A Comparative study on MMP-2 activity and GAG concentration during subsequent stages of degenerated canine intervertebral discs.

Abstract

Since 2006 intervertebral disc degeneration is defined as: ”The process of disc degeneration is an aberrant, cell-mediated response to progressive structural failure. A degenerated disc is one with structural failure combined with accelerated or advanced signs of aging”[1]. In order to come up with a justifiable model for intervertebral disc degeneration in humans, one has to quantify changes that take place on cellular and extracellular level inside the nucleus pulposus of the intervertebral disc during subsequent stages of intervertebral disc degeneration. The different stages of degeneration are graded using the five-category grading scheme according to Thompson[2]. A total of 123 individual nuclei pulposi samples were used, obtained from 13 randomly selected dogs older than one year of age, none of the 13 dogs was euthanized for reasons related to intervertebral disc degeneration.
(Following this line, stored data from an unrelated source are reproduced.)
Lemma dispatcher_at k : exists d, pds (state_at b k) !! key = Some d /\ state_at dispatcher_behaviour k = d.
Proof.
  destruct (live_lookup (pds (state_at b k)) key) as [d Ek]; [by rewrite (live_pds _ _ _ (b_live k))|].
  exists d. split; [done|]. simpl. unfold dispatcher_of. by rewrite Ek.
Qed.
Lemma dispatcher_task_enabled (T : DL -> Prop) k :
  enabled (dispatcher_step vars) (own_task T) (dispatcher_of key d0 (state_at b k)) -> enabled pstep (dispatches key T) (state_at b k).
Proof.
  destruct (dispatcher_at k) as (d & Ek & Hd). simpl in Hd. rewrite Hd. intros ([l| |] & d' & Hin & Hs); [|done..].
  exists (PDispatch key l). cbn [step]. rewrite Ek, (live_ctx _ _ _ (b_live k)). cbn [mbind option_bind]. simpl in Hs. rewrite Hs.
  by eexists.
Qed.
Lemma dispatcher_task_taken (T : DL -> Prop) k l : label_at b k = Some l -> dispatches key T l ->
  exists l', dispatcher_label key (state_at b k) l = Some l' /\ own_task T l'.
Proof. intros _ H. destruct l; try done. destruct H as [-> H]. simpl. rewrite decide_True by done. by eexists. Qed.
Lemma dispatcher_behaviour_fair : dispatcher_fair vars dispatcher_behaviour.
Proof.
  destruct b_fair as (_ & _ & _ & Hf). intros t. split; intros T HT.
  - apply (project_weakly_fair _ _ _ _ _ _ (dispatches key T)); [apply dispatcher_task_enabled|apply dispatcher_task_taken|].
    by apply (Hf key t).
  - apply (project_strongly_fair _ _ _ _ _ _ (dispatches key T)); [apply dispatcher_task_enabled|apply dispatcher_task_taken|].
    by apply (Hf key t).
Qed.
End Served.

Lemma served_leads key i : leads (fun k => served key i (state_at b k)) (fun k => i ∈ returned_ids key (state_at b k)).
Proof.
  intros n (t & d & Ek & Hs).
  assert (key ∈ keys) as Hk by (rewrite <- (live_pds _ _ _ (b_live n)); by eapply elem_of_dom_2).
  destruct (disp_fair_answers key vars (dispatcher_behaviour key d) t i n) as (m & Hm & Ha).
  - intros k. destruct (dispatcher_at key d Hk k) as (d' & Ek' & ->). by apply (live_dispatcher key d' _ (b_live k)).
  - by apply dispatcher_behaviour_fair.
  - destruct (dispatcher_at key d Hk n) as (d' & Ek' & ->). rewrite Ek in Ek'. by simplify_eq.
  - destruct (dispatcher_at key d Hk m) as (d' & Ek' & Hd'). rewrite Hd' in Ha.
    destruct (answer_leads key t i m) as (m' & Hm' & Hr); [by exists d'|]. exists m'. split; [lia|done].
Qed.

Lemma sent_answered n key req : label_at b n = Some (PSend key req) -> exists m, (n < m)%nat /\ received_at b m (ID req).
Proof.
  intros Hl. pose proof (behaviour_step _ b n _ Hl) as Hs.
  assert (ID req ∈ waiting_ids key (state_at b (S n))) as Hw.
  { unfold waiting_ids. pipe_step. rewrite <- Hs. simpl. rewrite lookup_insert_eq. simpl. rewrite fmap_app. set_solver. }
  assert (leads (fun k => ID req ∈ returned_ids key (state_at b k)) (fun k => ID req ∈ output_ids (state_at b k))) as H4
    by apply returned_leads.
  assert (leads (fun k => ID req ∈ accepted_ids key (state_at b k)) (fun k => ID req ∈ output_ids (state_at b k))) as H2.
  { eapply leads_trans; [apply accepted_leads|]. eapply leads_trans; [apply served_leads|]. apply H4. }
  assert (leads (fun k => ID req ∈ waiting_ids key (state_at b k)) (fun k => exists m, k = S m /\ received_at b m (ID req))) as H1.
  { eapply leads_trans; [apply waiting_leads|]. eapply leads_trans; [apply leads_or; [exact H2|apply leads_refl]|apply output_leads]. }
  destruct (H1 (S n) Hw) as (k & Hk & m & -> & Hm). exists m. split; [|done].
  destruct (decide (m = n)) as [->|]; [|lia]. destruct Hm as [Hm _]. congruence.
Qed.
End Answered.

(** ** Once *)
Section Once.
Context (b : behaviour pstep).
Hypothesis started_live : live keys I (state_at b 0).
Hypothesis started_idle : pending (state_at b 0) = 0%nat.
For the quantification of the sulphated glycosaminoglycan content in the tissue samples, the Farndale (Dimethylmethylene Blue) assay was used. Two groups can be identified based on the GAG content. In Group A al samples that came from intervertebral discs with either a I or II on the Thompson scale are combined, whereas in group B holds all the samples that were graded III, IV or V. The Farndale assay showed that GAG concentration is significantly higher in group A when compared to in group B. For MMP-2 concentration a gelatin zymogram was used. For the MMP-2 activity there is a rise in activity for each step upwards on the Thompson scale, until samples that were graded with a III on the Thompson scale. The MMP-2 activity in samples originating from discs with a grade IV is significantly lower than those originating from discs with grade III.